▸ EXERCISE INSTRUCTIONS
The full set of entries should be repeated without a single change.

▸ RECORDED INFORMATION
(** X14: [AddTags] is all or nothing: it returns nil when the parameter is
    missing or when one tag of the list does not split into exactly a key
    and a value, both not empty; otherwise it returns the function for the
    map of all the tags, in which a key given more than once has the value
    given last.  A list without tags is no error: it gives the empty map. *)
Theorem AddTags_all_or_nothing (parameters : gmap string string) :
  match parameters !! Tags with
  | None => outcome (Add parameters) = Some None
  | Some tagsSpec =>
      match mapM Tag (util_DeleteEmptyAndTrim (fieldsComma tagsSpec)) with
      | None => outcome (Add parameters) = Some None
      | Some pairs =>
          outcome (Add parameters)
            = Some (Some (Stages.AddTagsFn (list_to_map (reverse pairs))))
          /\ (forall before key value after,
                pairs = before ++ (key, value) :: after -> key ∉ after.*1 ->
                (list_to_map (reverse pairs) : gmap string string) !! key = Some value)
          /\ (pairs = [] -> list_to_map (reverse pairs) = (∅ : gmap string string))
      end
  end.
Proof.
  unfold Add, AddTags. destruct (parameters !! Tags) as [tagsSpec|]; [|reflexivity].
  pose proof (addTagsLoop_outcome tagsSpec
                (util_DeleteEmptyAndTrim (fieldsComma tagsSpec)) ∅) as Hloop.
  unfold Loop in Hloop.
  destruct (addTagsLoop _ _ _ _ _) as [evs [result|]]; [|discriminate].
  cbn in Hloop. injection Hloop as ->.
  destruct (mapM Tag _) as [pairs|]; cbn; [|reflexivity].
  rewrite foldl_insert, (right_id_L ∅ (∪)). split; [reflexivity|]. split.
  - intros before key value after -> Hnot.
    rewrite reverse_app, reverse_cons, list_to_map_app.
    apply lookup_union_Some_raw. left.
    rewrite list_to_map_app. apply lookup_union_Some_raw. right. split.
    + apply not_elem_of_list_to_map_1. rewrite fmap_reverse, elem_of_reverse. exact Hnot.
    + cbn. apply lookup_insert_eq.
  - intros ->. reflexivity.
Qed.

End Tags.

Section Filters.

Variable fieldsComma : string -> list string.
Variable util_DeleteEmptyAndTrim : list string -> list string.
Variable strings_TrimSpace : string -> string.
Variable Addressable : Type.

Let ByDeviceName := FilterByDeviceName fieldsComma util_DeleteEmptyAndTrim Addressable.
Let ByValueDescriptor := FilterByValueDescriptor fieldsComma util_DeleteEmptyAndTrim Addressable.
Let Push := PushToCore strings_TrimSpace Addressable.

(** X15: a filter builder returns nil exactly when its list parameter is
    missing or filterout is present and no boolean; otherwise the filter it
    sets up has the cleaned list as values and filters out only when
    filterout says so, which by default it does not.  The two builders set
    up the same filter for the same list. *)
Theorem Filter_builders (parameters : gmap string string) :
  let filterOf (names : string) (filterOut : bool) : Stages.Filter :=
    {| Stages.FilterValues := util_DeleteEmptyAndTrim (fieldsComma names);
       Stages.FilterOut := filterOut |} in
  (outcome (ByDeviceName parameters) = Some None <->
   parameters !! DeviceNames = None \/ refused Strconv.ParseBool parameters FilterOut)
  /\ (outcome (ByValueDescriptor parameters) = Some None <->
      parameters !! ValueDescriptors = None \/ refused Strconv.ParseBool parameters FilterOut)
  /\ (forall names filterOut,
        parameters !! DeviceNames = Some names ->
        optional Strconv.ParseBool false (parameters !! FilterOut) = inl filterOut ->
        outcome (ByDeviceName parameters)
          = Some (Some (Stages.FilterByDeviceNameFn (filterOf names filterOut))))
  /\ (forall names filterOut,
        parameters !! ValueDescriptors = Some names ->
        optional Strconv.ParseBool false (parameters !! FilterOut) = inl filterOut ->
        outcome (ByValueDescriptor parameters)
          = Some (Some (Stages.FilterByValueDescriptorFn (filterOf names filterOut))))
  /\ (parameters !! FilterOut = None ->
      optional Strconv.ParseBool false (parameters !! FilterOut) = inl false).
Proof.
  cbv zeta. rewrite <- !(optional_refused Strconv.ParseBool false parameters FilterOut).
  unfold ByDeviceName, ByValueDescriptor, FilterByDeviceName, FilterByValueDescriptor.
  repeat split.
  - destruct (parameters !! DeviceNames); [|auto].
    destruct (optional _ _ _) as [b|[v e]]; [discriminate|eauto].
  - destruct (parameters !! DeviceNames) as [names|]; [|reflexivity].
    intros [H|[bad H]]; [discriminate|]. rewrite H. destruct bad. reflexivity.
  - destruct (parameters !! ValueDescriptors); [|auto].
    destruct (optional _ _ _) as [b|[v e]]; [discriminate|eauto].
  - destruct (parameters !! ValueDescriptors) as [names|]; [|reflexivity].
    intros [H|[bad H]]; [discriminate|]. rewrite H. destruct bad. reflexivity.
  - intros names filterOut -> ->. reflexivity.
  - intros names filterOut -> ->. reflexivity.
  - intros ->. reflexivity.
Qed.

▸ EXPECTED OUTPUT
(** X14: [AddTags] is all or nothing: it returns nil when the parameter is
    missing or when one tag of the list does not split into exactly a key
    and a value, both not empty; otherwise it returns the function for the
    map of all the tags, in which a key given more than once has the value
    given last.  A list without tags is no error: it gives the empty map. *)
Theorem AddTags_all_or_nothing (parameters : gmap string string) :
  match parameters !! Tags with
  | None => outcome (Add parameters) = Some None
  | Some tagsSpec =>
      match mapM Tag (util_DeleteEmptyAndTrim (fieldsComma tagsSpec)) with
      | None => outcome (Add parameters) = Some None
      | Some pairs =>
          outcome (Add parameters)
            = Some (Some (Stages.AddTagsFn (list_to_map (reverse pairs))))
          /\ (forall before key value after,
                pairs = before ++ (key, value) :: after -> key ∉ after.*1 ->
                (list_to_map (reverse pairs) : gmap string string) !! key = Some value)
          /\ (pairs = [] -> list_to_map (reverse pairs) = (∅ : gmap string string))
      end
  end.
Proof.
  unfold Add, AddTags. destruct (parameters !! Tags) as [tagsSpec|]; [|reflexivity].
  pose proof (addTagsLoop_outcome tagsSpec
                (util_DeleteEmptyAndTrim (fieldsComma tagsSpec)) ∅) as Hloop.
  unfold Loop in Hloop.
  destruct (addTagsLoop _ _ _ _ _) as [evs [result|]]; [|discriminate].
  cbn in Hloop. injection Hloop as ->.
  destruct (mapM Tag _) as [pairs|]; cbn; [|reflexivity].
  rewrite foldl_insert, (right_id_L ∅ (∪)). split; [reflexivity|]. split.
  - intros before key value after -> Hnot.
    rewrite reverse_app, reverse_cons, list_to_map_app.
    apply lookup_union_Some_raw. left.
    rewrite list_to_map_app. apply lookup_union_Some_raw. right. split.
    + apply not_elem_of_list_to_map_1. rewrite fmap_reverse, elem_of_reverse. exact Hnot.
    + cbn. apply lookup_insert_eq.
  - intros ->. reflexivity.
Qed.

End Tags.

Section Filters.

Variable fieldsComma : string -> list string.
Variable util_DeleteEmptyAndTrim : list string -> list string.
Variable strings_TrimSpace : string -> string.
Variable Addressable : Type.

Let ByDeviceName := FilterByDeviceName fieldsComma util_DeleteEmptyAndTrim Addressable.
Let ByValueDescriptor := FilterByValueDescriptor fieldsComma util_DeleteEmptyAndTrim Addressable.
Let Push := PushToCore strings_TrimSpace Addressable.

(** X15: a filter builder returns nil exactly when its list parameter is
    missing or filterout is present and no boolean; otherwise the filter it
    sets up has the cleaned list as values and filters out only when
    filterout says so, which by default it does not.  The two builders set
    up the same filter for the same list. *)
Theorem Filter_builders (parameters : gmap string string) :
  let filterOf (names : string) (filterOut : bool) : Stages.Filter :=
    {| Stages.FilterValues := util_DeleteEmptyAndTrim (fieldsComma names);
       Stages.FilterOut := filterOut |} in
  (outcome (ByDeviceName parameters) = Some None <->
   parameters !! DeviceNames = None \/ refused Strconv.ParseBool parameters FilterOut)
  /\ (outcome (ByValueDescriptor parameters) = Some None <->
      parameters !! ValueDescriptors = None \/ refused Strconv.ParseBool parameters FilterOut)
  /\ (forall names filterOut,
        parameters !! DeviceNames = Some names ->
        optional Strconv.ParseBool false (parameters !! FilterOut) = inl filterOut ->
        outcome (ByDeviceName parameters)
          = Some (Some (Stages.FilterByDeviceNameFn (filterOf names filterOut))))
  /\ (forall names filterOut,
        parameters !! ValueDescriptors = Some names ->
        optional Strconv.ParseBool false (parameters !! FilterOut) = inl filterOut ->
        outcome (ByValueDescriptor parameters)
          = Some (Some (Stages.FilterByValueDescriptorFn (filterOf names filterOut))))
  /\ (parameters !! FilterOut = None ->
      optional Strconv.ParseBool false (parameters !! FilterOut) = inl false).
Proof.
  cbv zeta. rewrite <- !(optional_refused Strconv.ParseBool false parameters FilterOut).
  unfold ByDeviceName, ByValueDescriptor, FilterByDeviceName, FilterByValueDescriptor.
  repeat split.
  - destruct (parameters !! DeviceNames); [|auto].
    destruct (optional _ _ _) as [b|[v e]]; [discriminate|eauto].
  - destruct (parameters !! DeviceNames) as [names|]; [|reflexivity].
    intros [H|[bad H]]; [discriminate|]. rewrite H. destruct bad. reflexivity.
  - destruct (parameters !! ValueDescriptors); [|auto].
    destruct (optional _ _ _) as [b|[v e]]; [discriminate|eauto].
  - destruct (parameters !! ValueDescriptors) as [names|]; [|reflexivity].
    intros [H|[bad H]]; [discriminate|]. rewrite H. destruct bad. reflexivity.
  - intros names filterOut -> ->. reflexivity.
  - intros names filterOut -> ->. reflexivity.
  - intros ->. reflexivity.
Qed.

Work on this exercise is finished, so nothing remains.